I would suggest not doing this with GeoDjango, at least to start with. It's another level of abstraction and hard to follow.
I would recommend your first step is to try to get your GeoJSON file directly into a postgis database with ogr2ogr. (example https://github.com/datamade/thrive-zones/blob/839438cb4bf4d3f3dbf6e7ae85204a12c5f921ed/data/Makefile#L13)
Some good steps would be
@fgregg is going to add some examples of geographic queries to this issue.

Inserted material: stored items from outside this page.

Definition set_server_streams (v : gmap Z CoreRef) (q : QueueState) : QueueState :=
  mkQueueState (q_control q) (q_requests q) (q_replies q) (q_stream_out q) (q_signals q)
    (q_turns q) v (q_queued_bytes q) (q_request_bytes q) (q_established q) (q_closed q)
    (q_peer_hello q) (q_peer_address q) (q_received q) (q_last_received q) (q_last_used q).

Definition set_queued_bytes (v : Z) (q : QueueState) : QueueState :=
  mkQueueState (q_control q) (q_requests q) (q_replies q) (q_stream_out q) (q_signals q)
    (q_turns q) (q_server_streams q) v (q_request_bytes q) (q_established q) (q_closed q)
    (q_peer_hello q) (q_peer_address q) (q_received q) (q_last_received q) (q_last_used q).

Definition set_request_bytes (v : Z) (q : QueueState) : QueueState :=
  mkQueueState (q_control q) (q_requests q) (q_replies q) (q_stream_out q) (q_signals q)
    (q_turns q) (q_server_streams q) (q_queued_bytes q) v (q_established q) (q_closed q)
    (q_peer_hello q) (q_peer_address q) (q_received q) (q_last_received q) (q_last_used q).

Definition set_established (v : bool) (q : QueueState) : QueueState :=
  mkQueueState (q_control q) (q_requests q) (q_replies q) (q_stream_out q) (q_signals q)
    (q_turns q) (q_server_streams q) (q_queued_bytes q) (q_request_bytes q) v (q_closed q)
    (q_peer_hello q) (q_peer_address q) (q_received q) (q_last_received q) (q_last_used q).

Definition set_closed (v : option CloseReason) (q : QueueState) : QueueState :=
  mkQueueState (q_control q) (q_requests q) (q_replies q) (q_stream_out q) (q_signals q)
    (q_turns q) (q_server_streams q) (q_queued_bytes q) (q_request_bytes q) (q_established
    q) v (q_peer_hello q) (q_peer_address q) (q_received q) (q_last_received q) (q_last_used
    q).
(* ===== verification/Registry.v ===== *)
(** Endpoint identity and the registry of dynamic endpoints
    (moonpool-rpc/src/endpoint/mod.rs and endpoint/registry.rs).

    A registry is a vector of slots with a free list; a token is a slot index
    and the generation the slot had.  [reg_spec] is what the registry
    promises: a map from tokens to values whose tokens are issued once and
    never again. *)
From stdpp Require Import base list numbers gmap.
From S2P Require Import Prelude Cursor.

(** ** Identity *)

Definition WELL_KNOWN_BIT : Z := Z.shiftl 1 63.

Record EndpointToken := from_parts { et_index : Z; et_generation : Z }.

#[global] Instance EndpointToken_eq_dec : EqDecision EndpointToken.
Proof. solve_decision. Defined.
#[global] Instance EndpointToken_countable : Countable EndpointToken.
Proof.
  apply (inj_countable' (λ t, (et_index t, et_generation t)) (λ p, from_parts (fst p) (snd p))).
  by intros [].
Defined.

Definition well_known (id : Z) : EndpointToken := from_parts (Z.lor WELL_KNOWN_BIT id) 0.

Definition is_well_known (t : EndpointToken) : bool :=
  negb (Z.land (et_index t) WELL_KNOWN_BIT =? 0).

(** [index & !WELL_KNOWN_BIT], narrowed to 32 bits. *)
Definition well_known_id (t : EndpointToken) : option Z :=
  if is_well_known t then
    let id := Z.land (et_index t) (2 ^ 64 - 1 - WELL_KNOWN_BIT) in
    if id <=? 2 ^ 32 - 1 then Some id else None
  else None.

Inductive AccessClass := Private | Public.

Definition AccessClass_to_byte (c : AccessClass) : Z :=
  match c with Private => 0 | Public => 1 end.

Definition AccessClass_from_byte (b : Z) : option AccessClass :=
  if b =? 0 then Some Private else if b =? 1 then Some Public else None.

Record Endpoint := mkEndpoint {
  ep_address : SocketAddr;
  ep_incarnation : Z;
  ep_token : EndpointToken;
}.

#[global] Instance Endpoint_eq_dec : EqDecision Endpoint.
Proof. solve_decision. Defined.

(** ** The registry *)

Inductive RegistryError := RegistryFull.

(** [usize::try_from] of a [u64], on a 64-bit target. *)
Definition usize_from (index : Z) : option nat :=
  if (0 <=? index) && (index <? 2 ^ 64) then Some (Z.to_nat index) else None.

Section Registry.
Context {T : Type}.

Record Slot := mkSlot { sl_generation : Z; sl_value : option T }.

Record Registry := mkRegistry {
  rg_slots : list Slot;
  rg_free : list Z;         (* most recently freed last *)
  rg_live : Z;
  rg_max_live : Z;
}.

Definition Registry_new (max_live : Z) : Registry := mkRegistry [] [] 0 max_live.

Definition slot_at (slots : list Slot) (index : Z) : option Slot :=
  n ← usize_from index; slots !! n.

(** [Vec::pop] *)
Definition vec_pop (l : list Z) : option (list Z * Z) :=
  x ← last l; Some (removelast l, x).

Definition Registry_insert (value : T) (r : Registry) :
    Registry * res RegistryError EndpointToken :=
  if rg_max_live r <=? rg_live r then (r, Err RegistryFull) else
  let picked :=
    match vec_pop (rg_free r) with
    | Some (free, index) => Some (rg_slots r, free, index)
    | None =>
        let index := Z.of_nat (length (rg_slots r)) in
        if is_well_known (from_parts index 0) then None
        else Some (rg_slots r ++ [mkSlot 0 None], rg_free r, index)
    end in
  match picked with
  | None => (r, Err RegistryFull)
  | Some (slots, free, index) =>
      match slot_at slots index with
      | None => (mkRegistry slots free (rg_live r) (rg_max_live r), Err RegistryFull)
      | Some slot =>
          match sl_value slot with
          | Some _ => (mkRegistry slots free (rg_live r) (rg_max_live r), Panic)
          | None =>
              (mkRegistry (<[Z.to_nat index := mkSlot (sl_generation slot) (Some value)]> slots) free
                 (rg_live r + 1) (rg_max_live r),
               Ok (from_parts index (sl_generation slot)))
          end
      end
  end.

Definition Registry_get (r : Registry) (t : EndpointToken) : option T :=
  slot ← slot_at (rg_slots r) (et_index t);
  if sl_generation slot =? et_generation t then sl_value slot else None.

(** A write through [get_mut]. *)
Definition Registry_update (t : EndpointToken) (f : T → T) (r : Registry) : Registry :=
  match slot_at (rg_slots r) (et_index t) with
  | Some slot =>
      if sl_generation slot =? et_generation t then
        mkRegistry
          (<[Z.to_nat (et_index t) := mkSlot (sl_generation slot) (f <$> sl_value slot)]> (rg_slots r))
          (rg_free r) (rg_live r) (rg_max_live r)
      else r
  | None => r
  end.

Definition Registry_remove (t : EndpointToken) (r : Registry) : Registry * option T :=
  match slot_at (rg_slots r) (et_index t) with
  | None => (r, None)
  | Some slot =>
      if negb (sl_generation slot =? et_generation t) then (r, None) else
      match sl_value slot with
      | None => (r, None)
      | Some value =>
          if sl_generation slot + 1 <=? 2 ^ 32 - 1
          then (mkRegistry
                  (<[Z.to_nat (et_index t) := mkSlot (sl_generation slot + 1) None]> (rg_slots r))
                  (rg_free r ++ [et_index t]) (rg_live r - 1) (rg_max_live r), Some value)
          else (mkRegistry (<[Z.to_nat (et_index t) := mkSlot (sl_generation slot) None]> (rg_slots r))
                  (rg_free r) (rg_live r - 1) (rg_max_live r), Some value)
      end
  end.

Definition live_tokens (slots : list Slot) : list EndpointToken :=
  omap id
    (imap (λ index slot,
       match sl_value slot with
       | Some _ => Some (from_parts (Z.of_nat index) (sl_generation slot))
       | None => None
       end) slots).

(** [filter_map(|token| self.remove(token))] *)
Fixpoint remove_each (tokens : list EndpointToken) (r : Registry) : Registry * list T :=
  match tokens with
  | [] => (r, [])
  | t :: tokens =>
      let '(r, v) := Registry_remove t r in
      let '(r, vs) := remove_each tokens r in
      (r, match v with Some v => v :: vs | None => vs end)
  end.

Definition Registry_drain (r : Registry) : Registry * list T :=
  remove_each (live_tokens (rg_slots r)) r.

End Registry.
Arguments Registry : clear implicits.
Arguments Slot : clear implicits.

(** ** What the registry promises *)

Section Spec.
Context {T : Type}.

Inductive RegOp :=
  | OpInsert (value : T)
  | OpRemove (t : EndpointToken)
  | OpUpdate (t : EndpointToken) (f : T → T)
  | OpDrain.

@fgregg made headway on the query necessary to calculate the percentage of Chicago within 2 miles of a Starbucks. I was going to start adding the total of the intersections between the Chicago area with the 2mile buffer around each Starbucks location, but I noticed every area value is identical. Here are the query and a few records:
select starbucks."addr:full", starbucks."addr:city", st_area(st_intersection(st_buffer(starbucks.geom, 2 * 1609.344),chicago.geom)) from starbucks inner join chicago on st_intersects(starbucks.geom, chicago.geom);
addr:full | addr:city | st_area
--------------------------------+-----------+---------------------
6332 Northwest Highway | Chicago | 0.06495417436755024
8500 W Bryn Mawr Ave | Chicago | 0.06495417436755024
Circular Building #6 | Chicago | 0.06495417436755024
Circular Building #6 | Chicago | 0.06495417436755024
Circular Building #6 | Chicago | 0.06495417436755024
10000 West O'Hare Ave | Chicago | 0.06495417436755024
Circular Building #6 | Chicago | 0.06495417436755024
3506 S. State St. | Chicago | 0.06495417436755024
3857 S. Dr Martin Luther King | Chicago | 0.06495417436755024
3108 South Halsted | Chicago | 0.06495417436755024
Beyond the fact that there are duplicate starbucks locations here, as best I can tell when I scroll through the whole list there are apparently no starbucks near the edges of Chicago's boundary, which is possible but seems suspicious. Any thoughts on how I can double-check this? I did a quick check against google maps, but I'm not sure if there's a more reliable way to verify this.
I'm also a bit confused about units here -- when I run a practice query I did to build up to the above more complex one:
select starbucks."addr:full", starbucks."addr:city", st_area(st_buffer(starbucks.geom, 2 * 1609.344)) from starbucks limit 1;
addr:full | addr:city | st_area
--------------------------+-----------+--------------------
4-831 Kuhio Highway #208 | Kapaa | 32338023.325657208
The units are in square meters, and when I convert this to square miles it is about 12.5 square miles (google conversion here) which sounds right to me for a circle with radius 2 miles.
I'm not sure what's happening at the level of units with the more complex query.
@fgregg here's the final repo with a complete Makefile & recipes to download files, create & prep the database, and run the central query: https://github.com/fatima3558/walk-to-mcd/pull/7
NOTE: I didn't get a chance to put this together with Docker in mind, so you can run the commands without docker-compose
This is an issue for me to track my progress on a small project using Make and Postgis. The question I will be trying to answer is: how much of a given city is within two miles of a McDonald’s?